→ Task directions: Both the line containing "and the chains" and the line containing "other; a process" belong to the span. Output exactly that span from the listing below, and nothing outside it.

____

(* ===== verification/Prelude.v ===== *)
(** * FreeMiNT kernel verification: root file

    FreeMiNT is a multitasking kernel for the Atari ST family (src/sys).  This
    development models the parts of the kernel that keep the system's own state -
    the processes, their queues, owners, signals, priorities, timeouts and open
    files, the memory regions, the message and semaphore calls, the pipes - as
    functions on explicit states, and proves what these parts promise.

    ** Conventions

    - Code that changes the state is a computation of the monad [M S A] below: a
      function from a state to a value and a new state, or to [None].  [None] is a
      kernel panic: a failed [assert], a [FATAL], or the dereference of a pointer
      that is null or dangling.  A theorem that says that a call [= Some ...] thus
      says that it cannot panic.
    - A structure is a Record, an address a [ptr] (null is [None] at [option ptr]),
      a heap a [gmap] from addresses to records.  Two fields with the same address
      are aliases, and freed memory is an address that is no longer in the map.
    - The kernel is compiled with 16-bit [int] for a 32-bit machine.  An integer is
      a [Z]; [u8], [u16], [u32], [s8], [s16], [s32] of CInt.v are written wherever
      the C program can leave the range of a type.
    - In the components above the heap, memory from [kmalloc] is an argument: what the
      allocator returned, so that the theorems cover its failure; what it returns is the
      subject of KMem.v.  A heap state there is indexed by addresses in [Z], because the
      allocator computes with them.  Calls that switch to other processes, or enter a
      driver or a file system, are operations of a class ([SleepCalls], [SignalCalls],
      [DevCalls], [DirCalls], [PipeCalls], [Vfs]); laws they must obey are a second
      class, or a premise that says what the others may do while the caller sleeps.
    - A loop over a linked list takes fuel, and the fuel is the size of the heap the
      list lives in; the lemmas show that it is enough for a list without cycles.
      Loops that wait ([check_atomicity], [write_loop], [read_loop], [wait_lock],
      [sleep_loop]) take fuel as an argument; a liveness theorem states the fuel
      that suffices.  A path search has fuel for twice the length of the path, and for
      [MAX_LINKS] nested links; its theorems say that this is enough.

    ** Files

    - Prelude.v: the monad, record updates, tactics, lists.  CInt.v: integers of
      fixed width with the tactics [wrap_id], [wrap_lia].  Errno.v: error codes.
    - LibTime.v: sys/libkern/{unixtime,unix2xbios,dostime,ms_time}.c.  The calendar
      of a Unix time is the Gregorian one; conversions round trip.
    - LibStr.v: sys/libkern: ctype, comparisons, strtonumber, atol, strtol, strtoul,
      against the value of a numeral, with overflow.
    - Timeout.v: sys/timeout.c.  The pending timeouts are a delta list; a timeout
      fires exactly when the ticks up to its time have passed; cancelling one does
      not move the others.
    - Kernel.v: the state [kst] shared by the process components (sys/mint/proc.h,
      credentials.h, signal.h), and an example state.
    - ProcQueue.v: sys/proc.c: add_q, rm_q, wake, iwake, wakeselect, the choice of
      the next process, sleep.  The doubly linked queues represent lists
      ([queues_ok]); wake is the move of the waiters to the ready list; the process
      chosen is a fair one; sleep leaves the queues well-formed.
    - Cred.v: sys/k_prot.c: user and group ids with copy on write; no call raises a
      privilege.
    - Resource.v: sys/k_resource.c: priorities of processes, groups and users.
    - Memory.v: sys/memory.c: allocation and release of regions in a map, sharing,
      shadows; the map stays a partition, what is released can be allocated again.
    - KMem.v: sys/kmemory.c: kmalloc, kfree, dmabuf_alloc over small, medium and large
      blocks.  The regions and descriptors it is given are an argument ([supply]).
      Linked.v: doubly linked lists in general.  KHeap.v: the invariant [rep] that ties
      the heads in memory to the lists of pages, free blocks and large blocks, and the
      small blocks.  KMedium.v, KLarge.v: the two other strategies.  KAlloc.v: the heap
      as a map of areas ([heap]): kmalloc adds one, kfree removes one, no two overlap.
    - Signal.v: sys/signal.c, sys/dossig.c: posting, permissions, delivery, actions
      and masks; SIGKILL and SIGSTOP cannot be masked; delivery terminates.
    - Wait.v: sys/k_exit.c: the wait calls (pwaitpid, pwait, pwait3).  A zombie child
      is reported and reaped, once; the status word gives back what was put into it.
    - Rendez.v: sys/rendez.c: Pmsg and Psemaphore, the latter as a refinement of an
      abstract lock table.
    - KSema.v: sys/k_semaphore.c: the kernel's sleeping locks as a step relation of
      all processes; mutual exclusion, and no waiter is forgotten.
    - ProcExt.v: sys/proc_help.c: the extensions that modules hang on a process:
      lookup, attach, share with a child, release.
    - Files.v: sys/filesys.c: sharing modes, permissions, record locks, names.
    - FileDesc.v: sys/k_fds.c and the descriptor calls of sys/dosfile.c: a file has
      as many links as handles.  FdTable.v: sys/proc_help.c, sys/k_fork.c: the table of
      descriptors of a child, and its end ([tables_ok]: links of the tables, of the files,
      and the chains of directories).  DirStream.v: sys/dosdir.c, sys/dosfile.c: Dreaddir,
      Drewinddir, Dclosedir, Ffdopendir, Fdirfd and Fclose, which walk these chains.
    - Vfs.v: the working directories of processes and the cookies of file systems, with an
      account of the references ([inv]); the file systems are the class [Vfs]; rules for
      total correctness ([total]).  Path.v: sys/filesys.c: relpath2cookie, path2cookie.  A
      search ends, keeps the account and agrees with the lookup of one component after the
      other; a process cannot leave the root that Dchroot gave it.  Dir.v: sys/proc_help.c,
      sys/k_fork.c, sys/dosdir.c: the directories of a child, Dsetdrv, Dsetpath, Dchroot,
      Dcreate, Ddelete.
    - Pipe.v: sys/pipefs.c: the ring buffer, pipe_read, pipe_write, pseudo terminals.
      Bytes leave a pipe in the order in which they entered, small writes are atomic,
      a write with a reader ends.
    - PipeFs.v: sys/pipefs.c: the directory, attributes, opening, closing, select and
      ioctls of fifos.  The reader and writer counts are the numbers of open files; a
      fifo lives while one keeps it; a write wakes the process that selects.

    The components interact through the states: [fstate] (files) contains [kst]
    (processes), [pst] (pipes) and [dst] (tables with directories) contain [fstate];
    [on_kernel], [on_k] and [on_f] run a computation on the part.  A pipe wakes its readers with the wake of
    ProcQueue.v, a broken pipe raises a signal of Signal.v, opening one asks
    denyshare of Files.v, and a sleeping message or a stopped process goes through
    the queues of ProcQueue.v.

    ** Theorems

    Each property is a theorem with a number (C1, C2, ...).  Where it has premises a
    lemma with the suffix _witness applies it to a concrete state.  Groups: what a
    call does on every branch (psetreuid, get_region, post_sig, pwaitpid, do_dup,
    attach_extension, strtol, psetpriority, Dclosedir); invariants of the linked structures
    (queues, regions, links of files and tables, counts of pipes, timeouts, cookies); refinement of an abstract behaviour (the
    heap, wake, Psemaphore, denyshare against the sharing table); safety under any behaviour of
    the other processes (pipes, semaphores, privileges); liveness and termination
    (writes, semaphores, signal delivery, path searches); round trips (allocation, signal actions,
    messages, times, names, fork and exit); and examples of behaviour that the code does not mean
    to have (Fforce of a handle onto itself, a fifo that is never freed, the last small block of
    the heap, a child that leaves the root of its parent, a name that is too long, two
    directories for one handle, Fdirfd without a free handle).

    ** Not modelled

    Context switches and interrupt entry are assembler; drivers, the file systems on
    disks and the network are I/O.  Fork, exec and exit (except for the descriptors, the
    directories and the extensions), terminals and the in-memory file systems are kernel
    logic that is still open; disk_changed, changedrv and kern_follow_link are operations
    of the class [Vfs].  Of the modelled files: init_proc and the debugging dumps of proc.c,
    sys_prusage and sys_psetlimit, the program loader and Srealloc in memory.c, do_open,
    Dopendir, Fsfirst, hangup_b1 and hangup_done (a hangup is started in FileDesc.v, and
    excluded by [no_hangup] in the theorems of FdTable.v), pipe_dfree and pipe_fscntl; of
    kmemory.c the store of region descriptors, kcore and the statistics and traces of the
    debug configuration. *)

From stdpp Require Export base option list gmap.
From Stdlib Require Export ZArith Lia.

____

→ Problem solution:
      and the chains of directories).  DirStream.v: sys/dosdir.c, sys/dosfile.c: Dreaddir,
      Drewinddir, Dclosedir, Ffdopendir, Fdirfd and Fclose, which walk these chains.
    - Vfs.v: the working directories of processes and the cookies of file systems, with an
      account of the references ([inv]); the file systems are the class [Vfs]; rules for
      total correctness ([total]).  Path.v: sys/filesys.c: relpath2cookie, path2cookie.  A
      search ends, keeps the account and agrees with the lookup of one component after the
      other; a process cannot leave the root that Dchroot gave it.  Dir.v: sys/proc_help.c,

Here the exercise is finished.